DATA RECORDS
Lemma read_lines_step (Delim : ascii) (Data : list (list double))
    (InputFile : list ascii) :
  read_lines Delim Data InputFile =
  match getline InputFile newline with
  | None => Some Data
  | Some (line, rest) =>
      match read_row Delim [] line with
      | None => None
      | Some row => read_lines Delim (Data ++ [row]) rest
      end
  end.
Proof.
  rewrite read_lines_equation_1. unfold inspect.
  cut (∀ o (e : getline InputFile newline = o),
         read_lines_unfold_clause_1 stod Delim Data InputFile (exist _ o e) =
         match o with
         | None => Some Data
         | Some (line, rest) =>
             match read_row Delim [] line with
             | None => None
             | Some row => read_lines Delim (Data ++ [row]) rest
             end
         end); [intros H; apply H|].
  intros [[line rest]|] e; [|done]. simpl. by destruct (read_row Delim [] line).
Qed.

(** ** [ReadData] adds to [Data] *)

Lemma read_lines_app (Delim : ascii) (InputFile : list ascii)
    (Data : list (list double)) :
  read_lines Delim Data InputFile = (Data ++.) <$> read_lines Delim [] InputFile.
Proof.
  remember (length InputFile) as n eqn:Hn.
  revert Data InputFile Hn. induction (lt_wf n) as [n _ IH].
  intros Data InputFile ->.
  rewrite (read_lines_step Delim Data), (read_lines_step Delim []).
  destruct (getline InputFile newline) as [[line rest]|] eqn:E; simpl.
  - destruct (read_row Delim [] line) as [row|]; [|done].
    pose proof (getline_shorter _ _ _ _ E) as Hshort.
    rewrite (IH _ Hshort (Data ++ [row]) rest eq_refl).
    rewrite (IH _ Hshort [row] rest eq_refl).
    destruct (read_lines Delim [] rest) as [rows|]; simpl; [|done].
    by rewrite <-app_assoc.
  - by rewrite app_nil_r.
Qed.

(** X12.  [ReadData] never empties the member [Data]: the rows it reads
    are put after the rows that are there, so a second call on the same
    object keeps the rows of the first.  (When the file cannot be
    opened no row is read and [Data] stays as it is.) *)
Theorem ReadData_appends (fs : filesystem) (path : list ascii) (Delim : ascii)
    (Data rows : list (list double)) :
  (ReadData fs path Delim []).2 = Some rows →
  (ReadData fs path Delim Data).2 = Some (Data ++ rows).
Proof.
  unfold Task1App.ReadData. destruct (fs path) as [bytes|]; simpl.
  - intros H. by rewrite read_lines_app, H.
  - intros [= <-]. by rewrite app_nil_r.
Qed.

(** ** What [WriteData] writes, read back *)

Lemma write_row_cons (Delim : ascii) (v : double) (row : list double) :
  row ≠ [] →
  write_row Delim (v :: row) = show v ++ Delim :: write_row Delim row.
Proof.
  intros Hne. unfold Task1App.write_row. rewrite imap_cons.
  assert (0 < length row)%nat as Hlen by (destruct row; [done|simpl; lia]).
  replace (length (v :: row) - 1)%nat with (length row) by (simpl; lia).
  cbn [concat]. cbv zeta.
  destruct (Nat.eqb_spec 0 (length row)) as [|_]; [lia|].
  rewrite <-app_assoc. simpl. do 3 f_equal.
  apply imap_ext. intros j x _. unfold compose. do 2 f_equal.
  destruct (Nat.eqb_spec j (length row - 1)), (Nat.eqb_spec (S j) (length row));
    try done; lia.
Qed.

Lemma write_row_line (Delim : ascii) (row : list double) :
  row ≠ [] → write_row Delim row = line_of Delim row ++ [newline].
Proof.
  induction row as [|v row IH]; [done|]. intros _.
  destruct row as [|v' row'].
  - unfold Task1App.write_row. simpl. by rewrite app_nil_r.
  - rewrite write_row_cons by done. rewrite IH by done.
    cbn [Task1App.line_of]. by rewrite <-app_assoc.
Qed.

Lemma getline_nonempty (s : list ascii) (delim : ascii) :
  s ≠ [] → getline s delim = Some (getline_go delim s).
Proof. by destruct s. Qed.

Lemma getline_go_delim (delim : ascii) (word rest : list ascii) :
  delim ∉ word → getline_go delim (word ++ delim :: rest) = (word, rest).
Proof.
  induction word as [|c word IH]; simpl.
  - by rewrite Ascii.eqb_refl.
  - intros [Hc Hword]%not_elem_of_cons.
    destruct (Ascii.eqb_spec c delim); [congruence|]. by rewrite IH.
Qed.

Lemma getline_go_end (delim : ascii) (word : list ascii) :
  delim ∉ word → getline_go delim word = (word, []).
Proof.
  induction word as [|c word IH]; simpl; [done|].
  intros [Hc Hword]%not_elem_of_cons.
  destruct (Ascii.eqb_spec c delim); [congruence|]. by rewrite IH.
Qed.

Lemma line_of_no_newline (Delim : ascii) (row : list double) :
  Delim ≠ newline → Forall (reads_back Delim) row →
  newline ∉ line_of Delim row.
Proof.
  intros Hd. induction 1 as [|v row (_ & _ & Hnl & _) Hrow IH]; simpl.
  { apply not_elem_of_nil. }
  destruct row as [|v' row']; [done|].
  rewrite elem_of_app, elem_of_cons. intros [?|[?|?]]; [done|done|].
  by apply IH.
Qed.

Lemma read_row_line (Delim : ascii) (row acc : list double) :
  row ≠ [] → Forall (reads_back Delim) row →
  read_row Delim acc (line_of Delim row) = Some (acc ++ row).
Proof.
  intros Hne Hrow. revert acc.
  induction Hrow as [|v row (Hshow & Hdelim & _ & Hstod) Hrow IH]; [done|].
  intros acc. rewrite read_row_step. destruct row as [|v' row'].
  - cbn [Task1App.line_of]. rewrite getline_nonempty by done.
    rewrite getline_go_end by done. rewrite Hstod.
    by rewrite read_row_step.
  - cbn [Task1App.line_of]. rewrite getline_nonempty by (by destruct (show v)).
    rewrite getline_go_delim, Hstod by done.
    rewrite IH by done. by rewrite <-app_assoc.
Qed.

Lemma read_lines_written (Delim : ascii) (data Data : list (list double)) :
  Delim ≠ newline →
  Forall (Forall (reads_back Delim)) data →
  read_lines Delim Data (concat (write_row Delim <$> data))
  = Some (Data ++ List.filter (λ row, negb (bool_decide (row = []))) data).
Proof.
  intros Hd Hdata. revert Data.
  induction Hdata as [|row data Hrow Hdata IH]; intros Data; simpl.
  { rewrite read_lines_step. by rewrite app_nil_r. }
  destruct row as [|v row'] eqn:Hr.
  { simpl. apply IH. }
  rewrite <-Hr in *. assert (row ≠ []) as Hne by (by rewrite Hr).
  rewrite bool_decide_eq_false_2 by done. simpl.
  rewrite write_row_line by done. rewrite <-app_assoc. simpl.
  rewrite read_lines_step.
  rewrite getline_nonempty by (by destruct (line_of Delim row)).
  rewrite getline_go_delim by (by apply line_of_no_newline).
  rewrite read_row_line by done. simpl.
  rewrite IH. by rewrite <-app_assoc.
Qed.

(** X13.  Writing an array and reading the file back.  When the output
    file can be opened, the delimiter is not the newline character, and
    every value is printed as a text that is not empty, holds neither the
    delimiter nor a newline, and that [std::stod] converts back to the
    value, then [ReadData] on the file that [WriteData] has written adds
    the rows of the array to [Data], in order, except the rows without
    cells: for those [WriteData] writes nothing, not even the end of the
    line. *)
Theorem WriteData_ReadData (w : world) (data Data : list (list double))
    (path : list ascii) (Delim : ascii) :
  writable w path = true →
  Delim ≠ newline →
  Forall (Forall (reads_back Delim)) data →
  (ReadData (files (WriteData w data path Delim).1) path Delim Data).2
  = Some (Data ++ List.filter (λ row, negb (bool_decide (row = []))) data).
Proof.
  intros Hw Hd Hdata. unfold Task1App.WriteData, Task1App.ReadData.
  rewrite Hw. simpl. rewrite bool_decide_eq_true_2 by done. simpl.
  by apply read_lines_written.
Qed.

End CsvProofs.

Lemma WriteData_ReadData_witness :
  (ReadData stod_whole
     (files (WriteData show_whole (World (λ _, None) (λ _, true))
                       [[1; -20]; []; [300]] (str "out.csv") ";").1)
     (str "out.csv") ";" []).2
  = Some [[1; -20]; [300]].
Proof.
  apply (WriteData_ReadData stod_whole show_whole (World (λ _, None) (λ _, true))
           [[1; -20]; []; [300]] [] (str "out.csv") ";").
  - reflexivity.
  - discriminate.
  - repeat constructor;
      first [discriminate | apply (bool_decide_unpack _); vm_compute; exact I].
Defined.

PROBLEM STATEMENT
Write down every line of the data above that includes the string "apply".

RESULT FOR THIS EXERCISE
         end); [intros H; apply H|].
  apply imap_ext. intros j x _. unfold compose. do 2 f_equal.
  { apply not_elem_of_nil. }
  by apply IH.
  { simpl. apply IH. }
  rewrite getline_go_delim by (by apply line_of_no_newline).
  by apply read_lines_written.
  apply (WriteData_ReadData stod_whole show_whole (World (λ _, None) (λ _, true))
      first [discriminate | apply (bool_decide_unpack _); vm_compute; exact I].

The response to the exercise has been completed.